### About this exercise
A faithful transcription of all the records is required.

(Dataset records)

Lemma cache_keys_separate_witness :
  let d := "0123456789abcdef0123456789abcdef" in
  digest (new_key sample_hash "m" d d 0 10 1) = digest (new_key sample_hash "m" d d 10 0 1) /\
  (0 / 1)%Z = 0%Z.
Proof.
  assert (Hi : is_i64 0 /\ is_i64 10) by (unfold is_i64; lia).
  assert (E : digest (new_key sample_hash "m" "0123456789abcdef0123456789abcdef"
                        "0123456789abcdef0123456789abcdef" 0 10 1)
              = digest (new_key sample_hash "m" "0123456789abcdef0123456789abcdef"
                        "0123456789abcdef0123456789abcdef" 10 0 1)) by (vm_compute; reflexivity).
  split; [exact E|].
  destruct (cache_keys_separate sample_hash "m" "0123456789abcdef0123456789abcdef"
              "0123456789abcdef0123456789abcdef" "m" "0123456789abcdef0123456789abcdef"
              "0123456789abcdef0123456789abcdef" 0 10 1 10 0 1) as [_|_];
    try reflexivity; try tauto; exact E.
Defined.

Lemma sort_strings_eq_perm l m : sort_strings l = sort_strings m <-> Permutation l m.
Proof.
  split; [|apply sort_strings_perm]. intros E.
  rewrite <- (sort_by_perm (fun a b => a <s b) l), <- (sort_by_perm (fun a b => a <s b) m).
  unfold sort_strings in E. by rewrite E.
Qed.

Lemma sort_strings_fits l : Forall fits l -> Forall fits (sort_strings l).
Proof. intros H. unfold sort_strings. by rewrite sort_by_perm. Qed.

(** The caller scopes [scope_digest] is asked about. *)
Record Caller := mk_Caller {
  ca_identity : string; ca_family : list string; ca_community : list string;
  ca_occurrence : string; ca_self : list string;
}.

Definition caller_fits (c : Caller) : Prop :=
  fits (ca_identity c) /\ fits (ca_occurrence c) /\
  Forall fits (ca_family c) /\ Forall fits (ca_community c) /\ Forall fits (ca_self c) /\
  (Z.of_nat (length (ca_family c)) < two64)%Z /\ (Z.of_nat (length (ca_community c)) < two64)%Z /\
  (Z.of_nat (length (ca_self c)) < two64)%Z.

Definition caller_digest (sha256 : string -> string) (c : option Caller) : string :=
  match c with
  | Some c => scope_digest sha256 true (ca_identity c) (ca_family c) (ca_community c)
                (ca_occurrence c) (ca_self c)
  | None => scope_digest sha256 false "" [] [] "" []
  end.

(** The bytes [caller_digest] hashes. *)
Definition caller_preimage (c : option Caller) : string :=
  match c with
  | Some c => scope_preimage true (ca_identity c) (ca_family c) (ca_community c) (ca_occurrence c) (ca_self c)
  | None => scope_preimage false "" [] [] "" []
  end.

(** Two callers with the same admission, whatever order the resolver listed it in. *)
Definition same_caller (c c' : option Caller) : Prop :=
  match c, c' with
  | Some c, Some c' =>
      ca_identity c = ca_identity c' /\ ca_occurrence c = ca_occurrence c' /\
      Permutation (ca_family c) (ca_family c') /\ Permutation (ca_community c) (ca_community c') /\
      Permutation (ca_self c) (ca_self c')
  | None, None => True
  | _, _ => False
  end.

(** Scope digests identify admissions: the same admission hashes alike in any order,
    and two callers whose admissions differ (an unauthenticated caller among them) never
    share a digest, unless the hash itself collides on their preimages. *)
Theorem scope_digest_disjoint (sha256 : string -> string) (c c' : option Caller) :
  (forall x, c = Some x -> caller_fits x) -> (forall x, c' = Some x -> caller_fits x) ->
  (same_caller c c' -> caller_digest sha256 c = caller_digest sha256 c') /\
  (caller_digest sha256 c = caller_digest sha256 c' ->
     same_caller c c' \/
     (caller_preimage c <> caller_preimage c' /\ sha256 (caller_preimage c) = sha256 (caller_preimage c'))).
Proof.
  intros Hc Hc'. split.
  - destruct c as [c|], c' as [c'|]; simpl; try done. intros (-> & -> & Hf & Hm & Hs).
    unfold scope_digest, scope_preimage.
    by rewrite (sort_strings_perm _ _ Hf), (sort_strings_perm _ _ Hm), (sort_strings_perm _ _ Hs).
  - assert (Hd : forall x, caller_digest sha256 x = sha256 (caller_preimage x)) by (by intros [x|]).
    rewrite !Hd. intros Eh. destruct (decide (caller_preimage c = caller_preimage c')) as [E|]; [left|by right].
    destruct c as [c|], c' as [c'|]; unfold caller_preimage, scope_preimage in E;
      apply app_inj_length in E as [_ E]; try done.
    destruct (Hc c eq_refl) as (? & ? & ? & ? & ? & ? & ? & ?).
    destruct (Hc' c' eq_refl) as (? & ? & ? & ? & ? & ? & ? & ?).
    apply app_inj_length in E as [_ E]; [|done].
    apply framed_inj in E as [Ei E]; [|done..].
    assert (Hl : forall l, length (sort_strings l) = length l)
      by (intros l; apply Permutation_length, sort_by_perm).
    apply framed_list_inj in E as [Ef E]; try (by apply sort_strings_fits); try (by rewrite Hl).
    apply framed_list_inj in E as [Em E]; try (by apply sort_strings_fits); try (by rewrite Hl).
    apply framed_inj in E as [Eo E]; [|done..].
    rewrite <- (string_app_nil_r (framed_list (sort_strings (ca_self c)))),
      <- (string_app_nil_r (framed_list (sort_strings (ca_self c')))) in E.
    apply framed_list_inj in E as [Es _]; try (by apply sort_strings_fits); try (by rewrite Hl).
    apply sort_strings_eq_perm in Ef, Em, Es. by split_and!.
Qed.

Lemma scope_digest_disjoint_witness :
  caller_digest sample_hash (Some (mk_Caller "i" ["b"; "a"] [] "o" []))
  = caller_digest sample_hash (Some (mk_Caller "i" ["a"; "b"] [] "o" [])).
Proof.
  apply (scope_digest_disjoint sample_hash).
  - intros x [= <-]. unfold caller_fits, fits. simpl. repeat split; try done; repeat constructor.
  - intros x [= <-]. unfold caller_fits, fits. simpl. repeat split; try done; repeat constructor.
  - simpl. split_and!; try done. constructor.
Defined.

(End Dataset records)

### Final answer
Lemma cache_keys_separate_witness :
  let d := "0123456789abcdef0123456789abcdef" in
  digest (new_key sample_hash "m" d d 0 10 1) = digest (new_key sample_hash "m" d d 10 0 1) /\
  (0 / 1)%Z = 0%Z.
Proof.
  assert (Hi : is_i64 0 /\ is_i64 10) by (unfold is_i64; lia).
  assert (E : digest (new_key sample_hash "m" "0123456789abcdef0123456789abcdef"
                        "0123456789abcdef0123456789abcdef" 0 10 1)
              = digest (new_key sample_hash "m" "0123456789abcdef0123456789abcdef"
                        "0123456789abcdef0123456789abcdef" 10 0 1)) by (vm_compute; reflexivity).
  split; [exact E|].
  destruct (cache_keys_separate sample_hash "m" "0123456789abcdef0123456789abcdef"
              "0123456789abcdef0123456789abcdef" "m" "0123456789abcdef0123456789abcdef"
              "0123456789abcdef0123456789abcdef" 0 10 1 10 0 1) as [_|_];
    try reflexivity; try tauto; exact E.
Defined.

Lemma sort_strings_eq_perm l m : sort_strings l = sort_strings m <-> Permutation l m.
Proof.
  split; [|apply sort_strings_perm]. intros E.
  rewrite <- (sort_by_perm (fun a b => a <s b) l), <- (sort_by_perm (fun a b => a <s b) m).
  unfold sort_strings in E. by rewrite E.
Qed.

Lemma sort_strings_fits l : Forall fits l -> Forall fits (sort_strings l).
Proof. intros H. unfold sort_strings. by rewrite sort_by_perm. Qed.

(** The caller scopes [scope_digest] is asked about. *)
Record Caller := mk_Caller {
  ca_identity : string; ca_family : list string; ca_community : list string;
  ca_occurrence : string; ca_self : list string;
}.

Definition caller_fits (c : Caller) : Prop :=
  fits (ca_identity c) /\ fits (ca_occurrence c) /\
  Forall fits (ca_family c) /\ Forall fits (ca_community c) /\ Forall fits (ca_self c) /\
  (Z.of_nat (length (ca_family c)) < two64)%Z /\ (Z.of_nat (length (ca_community c)) < two64)%Z /\
  (Z.of_nat (length (ca_self c)) < two64)%Z.

Definition caller_digest (sha256 : string -> string) (c : option Caller) : string :=
  match c with
  | Some c => scope_digest sha256 true (ca_identity c) (ca_family c) (ca_community c)
                (ca_occurrence c) (ca_self c)
  | None => scope_digest sha256 false "" [] [] "" []
  end.

(** The bytes [caller_digest] hashes. *)
Definition caller_preimage (c : option Caller) : string :=
  match c with
  | Some c => scope_preimage true (ca_identity c) (ca_family c) (ca_community c) (ca_occurrence c) (ca_self c)
  | None => scope_preimage false "" [] [] "" []
  end.

(** Two callers with the same admission, whatever order the resolver listed it in. *)
Definition same_caller (c c' : option Caller) : Prop :=
  match c, c' with
  | Some c, Some c' =>
      ca_identity c = ca_identity c' /\ ca_occurrence c = ca_occurrence c' /\
      Permutation (ca_family c) (ca_family c') /\ Permutation (ca_community c) (ca_community c') /\
      Permutation (ca_self c) (ca_self c')
  | None, None => True
  | _, _ => False
  end.

(** Scope digests identify admissions: the same admission hashes alike in any order,
    and two callers whose admissions differ (an unauthenticated caller among them) never
    share a digest, unless the hash itself collides on their preimages. *)
Theorem scope_digest_disjoint (sha256 : string -> string) (c c' : option Caller) :
  (forall x, c = Some x -> caller_fits x) -> (forall x, c' = Some x -> caller_fits x) ->
  (same_caller c c' -> caller_digest sha256 c = caller_digest sha256 c') /\
  (caller_digest sha256 c = caller_digest sha256 c' ->
     same_caller c c' \/
     (caller_preimage c <> caller_preimage c' /\ sha256 (caller_preimage c) = sha256 (caller_preimage c'))).
Proof.
  intros Hc Hc'. split.
  - destruct c as [c|], c' as [c'|]; simpl; try done. intros (-> & -> & Hf & Hm & Hs).
    unfold scope_digest, scope_preimage.
    by rewrite (sort_strings_perm _ _ Hf), (sort_strings_perm _ _ Hm), (sort_strings_perm _ _ Hs).
  - assert (Hd : forall x, caller_digest sha256 x = sha256 (caller_preimage x)) by (by intros [x|]).
    rewrite !Hd. intros Eh. destruct (decide (caller_preimage c = caller_preimage c')) as [E|]; [left|by right].
    destruct c as [c|], c' as [c'|]; unfold caller_preimage, scope_preimage in E;
      apply app_inj_length in E as [_ E]; try done.
    destruct (Hc c eq_refl) as (? & ? & ? & ? & ? & ? & ? & ?).
    destruct (Hc' c' eq_refl) as (? & ? & ? & ? & ? & ? & ? & ?).
    apply app_inj_length in E as [_ E]; [|done].
    apply framed_inj in E as [Ei E]; [|done..].
    assert (Hl : forall l, length (sort_strings l) = length l)
      by (intros l; apply Permutation_length, sort_by_perm).
    apply framed_list_inj in E as [Ef E]; try (by apply sort_strings_fits); try (by rewrite Hl).
    apply framed_list_inj in E as [Em E]; try (by apply sort_strings_fits); try (by rewrite Hl).
    apply framed_inj in E as [Eo E]; [|done..].
    rewrite <- (string_app_nil_r (framed_list (sort_strings (ca_self c)))),
      <- (string_app_nil_r (framed_list (sort_strings (ca_self c')))) in E.
    apply framed_list_inj in E as [Es _]; try (by apply sort_strings_fits); try (by rewrite Hl).
    apply sort_strings_eq_perm in Ef, Em, Es. by split_and!.
Qed.

Lemma scope_digest_disjoint_witness :
  caller_digest sample_hash (Some (mk_Caller "i" ["b"; "a"] [] "o" []))
  = caller_digest sample_hash (Some (mk_Caller "i" ["a"; "b"] [] "o" [])).
Proof.
  apply (scope_digest_disjoint sample_hash).
  - intros x [= <-]. unfold caller_fits, fits. simpl. repeat split; try done; repeat constructor.
  - intros x [= <-]. unfold caller_fits, fits. simpl. repeat split; try done; repeat constructor.
  - simpl. split_and!; try done. constructor.
Defined.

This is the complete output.